_Task statement_.
Below are several records. Retype exactly those lines running from the one with "intros ok Hq." through the one with "- destruct (gate_ (sv_state c)) as [j|] eqn:Eg;", end lines included, and no others.

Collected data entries
++++++
(** ** Shutdown *)
Definition rank w : Z :=
  match w with
  | Stopped => 0 | Looping => 1 | Disconnecting => 2 | Closing _ => 3
  | ServeHead _ | Waiting _ _ | Holding _ _ => 4
  | InAccept | Receiving _ | Responding _ _ => 5
  end.
Definition is_worker (l : label) : bool := match l with L_worker _ _ => true | L_request_stop => false end.

Lemma worker_step_rank i s w ev s' w' :
  shutdown_ s = true -> worker_step registry options diagnostics i s w ev = Some (s', w') ->
  rank w' <= rank w - 1 /\ shutdown_ s' = true.
Proof.
  intros Hd Hstep. pose proof (fun e => record_frame s e) as Hrec.
  assert (Hr : forall e, shutdown_ (record diagnostics s e) = true)
    by (intros e; destruct (Hrec e) as (_ & _ & _ & ->); done).
  destruct w as [| |st|st|st d|st d|st a|st| |]; destruct ev; try done; cbn [worker_step] in Hstep;
    unfold run_check, run_accept, serve_check, serve_receive, dispatch_wait, dispatch_locked, dispatch_reply, reply_payload,
      run_close, run_disconnect, server_preflight in Hstep; rewrite ?Hd in Hstep;
    repeat case_match; simplify_eq; cbn; split; done || lia || apply Hr.
Qed.

Lemma server_run_stops c ls c' :
  shutdown_ (sv_state c) = true -> server_run registry options diagnostics c ls = Some c' ->
  len (filter is_worker ls) + zsum rank (sv_workers c') <= zsum rank (sv_workers c)
  /\ shutdown_ (sv_state c') = true.
Proof.
  revert c. induction ls as [|l ls IH]; intros c Hd Hr; cbn in Hr.
  { injection Hr as <-. split; [|done]. rewrite filter_nil, len_nil. lia. }
  destruct (server_step _ _ _ c l) as [c1|] eqn:Es; [|done].
  destruct l as [i ev|]; cbn in Es.
  - destruct (sv_workers c !! i) as [w|] eqn:Hw; [|done].
    destruct (worker_step _ _ _ _ _ _ _) as [[s' w']|] eqn:Est; [|done]. injection Es as <-.
    destruct (worker_step_rank _ _ _ _ _ _ Hd Est) as [Hrank Hd']. destruct (IH {| sv_state := s'; sv_workers := _ |} Hd' Hr) as [Hlen Hfin].
    split; [|done]. cbn [sv_workers] in Hlen. rewrite (zsum_insert rank _ i w w') in Hlen by done.
    rewrite filter_cons_True by done. rewrite len_cons. lia.
  - injection Es as <-. destruct (IH {| sv_state := request_stop _; sv_workers := _ |} eq_refl Hr) as [Hlen Hfin]. split; [|done].
    rewrite filter_cons_False by (cbn; tauto). exact Hlen.
Qed.

Definition enabled c (i : nat) : Prop :=
  exists ev c', server_step registry options diagnostics c (L_worker i ev) = Some c'.

Lemma enabled_intro c i w ev s' w' :
  sv_workers c !! i = Some w -> worker_step registry options diagnostics i (sv_state c) w ev = Some (s', w') ->
  enabled c i.
Proof. intros Hw Hs. eexists ev, _. cbn. rewrite Hw, Hs. done. Qed.

(** A worker can move unless it has stopped or waits for the holder of the gate. *)
Lemma worker_enabled c i w :
  server_ok c -> sv_workers c !! i = Some w -> w <> Stopped ->
  enabled c i \/ exists st j, w = Closing st /\ gate_ (sv_state c) = Some j /\ enabled c j.
Proof.
  intros ok Hw Hne.
  assert (Hhold : forall j st d, sv_workers c !! j = Some (Holding st d) -> enabled c j).
  { intros j st d Hj. pose proof (proj2 (ok_gate c ok j) (ex_intro _ _ (conj Hj eq_refl))) as Hg.
    apply (enabled_intro c j _ (ev_locked true) (set_gate (record diagnostics (sv_state c)
      (if shutdown_ (sv_state c) then t_fail fk_cancelled else t_fail fk_timeout)) None) (Closing st) Hj).
    cbn. unfold dispatch_locked, server_preflight. rewrite bool_decide_eq_true_2 by done. cbn.
    by destruct (shutdown_ (sv_state c)). }
  destruct w as [| |st|st|st d|st d|st a|st| |]; try done.
  - left. by eapply (enabled_intro c i _ ev_check).
  - left. by eapply (enabled_intro c i _ (ev_accept (inl 0))).
  - left. by eapply (enabled_intro c i _ ev_check).
  - left. by eapply (enabled_intro c i _ (ev_receive (inl []))).
  - left. destruct (worker_step registry options diagnostics i (sv_state c) (Waiting st d) (ev_gate true false))
      as [[s' w']|] eqn:E; [by eapply enabled_intro|]. cbn in E. unfold dispatch_wait, server_preflight in E.
    by destruct (shutdown_ (sv_state c)).
  - left. by eapply Hhold.
  - left. destruct (worker_step registry options diagnostics i (sv_state c) (Responding st a) (ev_send (inl 0)))
      as [[s' w']|] eqn:E; [by eapply enabled_intro|]. done.
  - destruct (gate_ (sv_state c)) as [j|] eqn:Eg.
    + right. exists st, j. split_and!; [done|done|]. apply (ok_gate c ok) in Eg as (v & Hv & Hh).
      destruct v; try done. by eapply Hhold.
    + left. eapply (enabled_intro c i _ ev_close _ _ Hw). cbn. unfold run_close. by rewrite Eg.
  - left. by eapply (enabled_intro c i _ (ev_disconnect None)).
Qed.

Lemma quiescent_stopped c :
  server_ok c -> (forall i, ~ enabled c i) ->
  Forall (fun w => w = Stopped) (sv_workers c) /\ active_ (sv_state c) = 0 /\ gate_ (sv_state c) = None.
Proof.
  intros ok Hq. assert (Hall : Forall (fun w => w = Stopped) (sv_workers c)).
  { apply Forall_lookup. intros i w Hw. destruct w; try done;
      (edestruct (worker_enabled c i _ ok Hw) as [He|(? & j & _ & _ & He)]; [done|by destruct (Hq i)|by destruct (Hq j)]). }
  split_and!; [done| |].
  - rewrite (ok_active c ok). clear -Hall. induction Hall as [|w ws -> _ IH]; [done|]. cbn [zsum]. by rewrite IH.
  - destruct (gate_ (sv_state c)) as [j|] eqn:Eg; [|done]. apply (ok_gate c ok) in Eg as (w & Hw & Hh).
    rewrite Forall_lookup in Hall. by rewrite (Hall j w Hw) in Hh.
Qed.

Lemma rank_total ws : zsum rank ws <= 5 * len ws.
Proof. pose proof (zsum_bound rank ws 5) as Hb. specialize (Hb ltac:(intros [] _; cbn; lia)). lia. Qed.

Definition is_stopped w : bool := match w with Stopped => true | _ => false end.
++++++
_Exercise result_.
  intros ok Hq. assert (Hall : Forall (fun w => w = Stopped) (sv_workers c)).
  { apply Forall_lookup. intros i w Hw. destruct w; try done;
      (edestruct (worker_enabled c i _ ok Hw) as [He|(? & j & _ & _ & He)]; [done|by destruct (Hq i)|by destruct (Hq j)]). }
  split_and!; [done| |].
  - rewrite (ok_active c ok). clear -Hall. induction Hall as [|w ws -> _ IH]; [done|]. cbn [zsum]. by rewrite IH.
  - destruct (gate_ (sv_state c)) as [j|] eqn:Eg; [|done]. apply (ok_gate c ok) in Eg as (w & Hw & Hh).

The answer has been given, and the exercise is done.